Porte-parole des opposants à la privatisation, la Berliner Wassertisch ou « Table-ronde berlinoise de l’eau » s’est félicitée du départ définitif de Veolia, mais estime que la somme consentie à la firme française est trop importante. Les militants craignent qu’elle pèse sur la gestion du service pendant de nombreuses années. Cela empêcherait notamment une future baisse du prix de l’eau, ce qui s’est produit à Paris, suite à la remunicipalisation. Les militants estiment que Veolia et RWE ont déjà engrangé suffisamment de profits, depuis 1999, grâce à la hausse des prix et à la réduction drastique des effectifs, des travaux de maintenance et des investissements effectués.

L’Allemagne connaît depuis quelques années un vigoureux mouvement de remunicipalisation des services publics. Le 3 novembre prochain, les Berlinois se prononceront dans le cadre d’un nouveau référendum populaire sur le retour en régie publique de leur réseau de distribution d’électricité.

La « Table-ronde berlinoise de l’eau » ne compte d’ailleurs pas en rester là. « Maintenant, nous devons contrôler et pousser vers l’avant nos politiciens », déclare Dorothea Härlin, membre fondatrice de la Table-ronde. « Nous devons les empêcher de poursuivre la gestion de l’eau orientée vers les profits qui a si longtemps prévalu ici. C’est pourquoi la Table berlinoise de l’eau a déjà publié l’ébauche d’une ‘Charte berlinoise de l’eau’ comme instrument participatif de démocratie directe, en vue d’une gestion démocratique, transparente, écologique et sociale de l’eau à Berlin. »

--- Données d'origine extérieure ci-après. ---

(* ===== verification/Crtp.v ===== *)
(** The CRTP packet of [native_link/Packet.h] (not under [src/]; modelled
    from the specification, section 3 and 4.1): a header byte holding the
    port (bits 7..4), the safelink pair (bits 3..2) and the channel
    (bits 1..0), a payload of bytes, the enqueue sequence number [seq_] and
    the queue [priority].  The fixed frames [enableSafelink] and [ping] are
    the constants of [CrazyradioThread::run].  The lemmas show that the
    accessors and setters of the header fields are inverse to each other
    on every byte, and that serialisation round-trips. *)

From S2P Require Import Prelude.

Local Open Scope Z_scope.
Local Open Scope cf_scope.

(** ** Data *)

Record Packet := mkPacket {
  header : Z;          (** [data_[0]] *)
  payload : list Z;    (** [data_[1 .. size_]] *)
  seq : nat;           (** [seq_], assigned by the queue that accepts it *)
  priority : Z         (** caller rank; larger is served first *)
}.

(** The specification fixes a default priority without giving its value;
    no theorem depends on it. *)
Definition default_priority : Z := 0.

(** [Packet(const uint8_t* data, size_t size)]: the first byte is the
    header, the rest the payload.  An empty buffer leaves the header 0. *)
Definition of_raw (bytes : list Z) : Packet :=
  match bytes with
  | [] => mkPacket 0 [] 0 default_priority
  | h :: t => mkPacket h t 0 default_priority
  end.

(** [raw()] with [size() + 1] bytes: header then payload. *)
Definition raw (p : Packet) : list Z := header p :: payload p.

(** [size()]: the payload length. *)
Definition size (p : Packet) : nat := length (payload p).

Definition port (p : Packet) : Z := (header p .>>. 4) .&. 15.
Definition channel (p : Packet) : Z := header p .&. 3.
Definition safelink (p : Packet) : Z := (header p .>>. 2) .&. 3.

Definition set_header (p : Packet) (h : Z) : Packet :=
  mkPacket h (payload p) (seq p) (priority p).

Definition setPort (p : Packet) (x : Z) : Packet :=
  set_header p ((header p .&. 15) .|. ((x .<<. 4) .&. 240)).
Definition setSafelink (p : Packet) (x : Z) : Packet :=
  set_header p ((header p .&. 243) .|. ((x .<<. 2) .&. 12)).

(** [Packet::setSeq] as the queues use it ([p.seq_ = ...]). *)
Definition set_seq (p : Packet) (n : nat) : Packet :=
  mkPacket (header p) (payload p) n (priority p).

(** The CRTP bound on the payload (section 3 and property 9 of the
    specification): at most 30 bytes, every one a byte. *)
Definition CRTP_MAX_PAYLOAD : nat := 30.
Definition wf_packet (p : Packet) : bool :=
  is_byte (header p) && forallb is_byte (payload p)
  && (length (payload p) <=? CRTP_MAX_PAYLOAD)%nat.

(** [operator<] of the priority queues: [a < b] iff [a] has the lower
    priority, or the same priority and the later sequence number.  The
    greatest element is served first. *)
Definition packet_lt (a b : Packet) : bool :=
  (priority a <? priority b) || ((priority a =? priority b) && (seq b <? seq a)%nat).

(** The constant frames of [CrazyradioThread::run]:
    [const uint8_t enableSafelink[] = {0xFF, 0x05, 1};] and
    [const uint8_t ping[] = {0xFF};]. *)
Definition enableSafelink : list Z := [255; 5; 1].
Definition ping : list Z := [255].

(** The two safelink bits as [CrazyradioThread::run] computes them:
    [con->safelinkUp_ << 1 | con->safelinkDown_]. *)
Definition safelink_bits (up down : bool) : Z := (Z.b2z up .<<. 1) .|. Z.b2z down.

(** ** Lemmas *)

Lemma safelink_bits_range (up down : bool) : 0 <= safelink_bits up down < 4.
Proof. destruct up, down; vm_compute; split; congruence. Qed.

(** Bit facts on one header byte, checked on all 256 values. *)
Lemma header_fields_check :
  forallb (fun h => forallb (fun x =>
      (((((h .&. 243) .|. ((x .<<. 2) .&. 12)) .>>. 2) .&. 3) =? x)
   && ((((((h .&. 243) .|. ((x .<<. 2) .&. 12)) .>>. 4) .&. 15) =? ((h .>>. 4) .&. 15)))
   && ((((h .&. 243) .|. ((x .<<. 2) .&. 12)) .&. 3) =? (h .&. 3))
   && is_byte ((h .&. 243) .|. ((x .<<. 2) .&. 12))) (zrange 0 4)) (zrange 0 256) = true.
Proof. vm_compute. reflexivity. Qed.

Lemma port_channel_check :
  forallb (fun h => forallb (fun x =>
      (((((h .&. 15) .|. ((x .<<. 4) .&. 240)) .>>. 4) .&. 15) =? x)
   && ((((((h .&. 15) .|. ((x .<<. 4) .&. 240)) .>>. 2) .&. 3) =? ((h .>>. 2) .&. 3)))
   && ((((h .&. 15) .|. ((x .<<. 4) .&. 240)) .&. 3) =? (h .&. 3))
   && is_byte ((h .&. 15) .|. ((x .<<. 4) .&. 240))) (zrange 0 16)) (zrange 0 256) = true.
Proof. vm_compute. reflexivity. Qed.

Lemma header_decompose_check :
  forallb (fun h => ((((h .>>. 4) .&. 15) .<<. 4) .|. ((((h .>>. 2) .&. 3) .<<. 2) .|. (h .&. 3))) =? h)
    (zrange 0 256) = true.
Proof. vm_compute. reflexivity. Qed.

Lemma safelink_down_bit_check :
  forallb (fun h => forallb (fun x =>
     (((h .&. 243) .|. ((x .<<. 2) .&. 12)) .&. 4) =? ((x .&. 1) .<<. 2)) (zrange 0 4))
    (zrange 0 256) = true.
Proof. vm_compute. reflexivity. Qed.

Ltac use_check2 H n m :=
  let Hc := fresh in
  pose proof (check_all_below2 n m _ H) as Hc;
  cbv beta in Hc.

Lemma setSafelink_fields (p : Packet) (x : Z) :
  is_byte (header p) = true -> 0 <= x < 4 ->
  safelink (setSafelink p x) = x /\ port (setSafelink p x) = port p
  /\ channel (setSafelink p x) = channel p /\ is_byte (header (setSafelink p x)) = true.
Proof.
  intros Hh Hx. apply is_byte_spec in Hh.
  use_check2 header_fields_check 256%nat 4%nat.
  specialize (H (header p) x ltac:(lia) ltac:(lia)).
  rewrite !andb_true_iff, !Z.eqb_eq in H.
  unfold safelink, port, channel, setSafelink, set_header; simpl. tauto.
Qed.

Lemma setPort_fields (p : Packet) (x : Z) :
  is_byte (header p) = true -> 0 <= x < 16 ->
  port (setPort p x) = x /\ safelink (setPort p x) = safelink p
  /\ channel (setPort p x) = channel p /\ is_byte (header (setPort p x)) = true.
Proof.
  intros Hh Hx. apply is_byte_spec in Hh.
  use_check2 port_channel_check 256%nat 16%nat.
  specialize (H (header p) x ltac:(lia) ltac:(lia)).
  rewrite !andb_true_iff, !Z.eqb_eq in H.
  unfold safelink, port, channel, setPort, set_header; simpl. tauto.
Qed.

Lemma header_decompose (p : Packet) :
  is_byte (header p) = true ->
  header p = (port p .<<. 4) .|. ((safelink p .<<. 2) .|. channel p).
Proof.
  intros Hh. apply is_byte_spec in Hh.
  pose proof (check_all_below 256 _ header_decompose_check (header p) ltac:(lia)) as H.
  cbv beta in H. apply Z.eqb_eq in H. unfold port, safelink, channel. lia.
Qed.

Lemma setSafelink_down_bit (p : Packet) (up down : bool) :
  is_byte (header p) = true ->
  header (setSafelink p (safelink_bits up down)) .&. 4 = Z.b2z down .<<. 2.
Proof.
  intros Hh. apply is_byte_spec in Hh.
  use_check2 safelink_down_bit_check 256%nat 4%nat.
  pose proof (safelink_bits_range up down) as Hr.
  specialize (H (header p) (safelink_bits up down) ltac:(lia) ltac:(lia)). apply Z.eqb_eq in H.
  unfold setSafelink, set_header; simpl. rewrite H. by destruct up, down.
Qed.


#[export] Hint Resolve safelink_bits_range : cf.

Olivier Petitjean dans l’observatoire des multinationales

 

La voie est libre …pour la gestion publique

Est Ensemble (1) a signé un accord de coopération avec la ville de Paris dont le premier point porte sur l’eau et ouvre grand la porte à une alternative publique pour la gestion de l’eau dans l’est parisien. Paris s’engage à faciliter les études, à prêter son assistance technique et même à envisager les modalités de création d’un syndicat mixte si, bien sûr, Est Ensemble en fait la demande.

 

Grâce à l’action des citoyens avec la Coordination EAU Île-de-France, l’adhésion d’Est Ensemble au SEDIF (Syndicat des eaux d’Île-de-France, étroitement lié à VEOLIA) a été cassée par le tribunal administratif. Le SEDIF assure encore, de fait, la distribution d’eau, mais les dirigeants d’Est Ensemble peuvent à tout moment choisir une autre solution, s’ils en ont la volonté.

 

Les conditions sont donc réunies pour tirer un trait sur le choix désastreux de 2010 d’adhérer au SEDIF et pour s’engager dans la voie d’un partenariat public-public et aussi gagnant-gagnant avec Paris. Est Ensemble a tout intérêt à s’appuyer sur un partenaire aussi solide que la ville de Paris qui a, sans conteste, réussi le passage en régie. Et Paris a intérêt à  utiliser davantage ses capacités de production, devenues excédentaires avec la baisse constante de la consommation, et à améliorer encore son bilan économique dans l’intérêt des usagers.

 

Encore faut-il que les élus l’empruntent

« Je suis favorable à une gestion publique de l’eau » affirme le président d’Est Ensemble. Très bien, alors maintenant, passons aux actes ! Pas question d’attendre jusqu’en 2023, l’impossible retour à une gestion publique du SEDIF qui sera alors lié depuis un siècle à Véolia. Le passage à une gestion publique peut être rapide : 18 mois à Paris ! Pas question non plus, après des dizaines d’années de surfacturation des usagers, de payer un « droit de sortie » au SEDIF, comme le suggère l’interminable et coûteuse étude menée pour Est Ensemble. Les frais éventuels devront être assumés de façon équitable entre la future régie d’Est Ensemble et le SEDIF.

 

 

Encore faut-il que les citoyens les y engagent

 

A quelques mois de l’élection des conseillers municipaux et communautaires, les citoyens peuvent se faire entendre en s’adressant aux différentes listes et en leur réclamant des engagements forts. Si tout le monde se prononce pour la gestion publique, qui est prêt à créer dès maintenant la régie publique de l’eau d’Est Ensemble et à s’engager à la mettre en place au cours du prochain mandat ? Cette simple question devrait suffire à départager discours politiciens et intentions vérifiables. Ce sera le marqueur du changement à Est Ensemble pour les citoyens.

 

(1) Est Ensemble regroupe les communes de Bagnolet, Bobigny, Bondy, Le Pré Saint Gervais, Les Lilas, Montreuil, Noisy-le-Sec, Pantin et Romainville.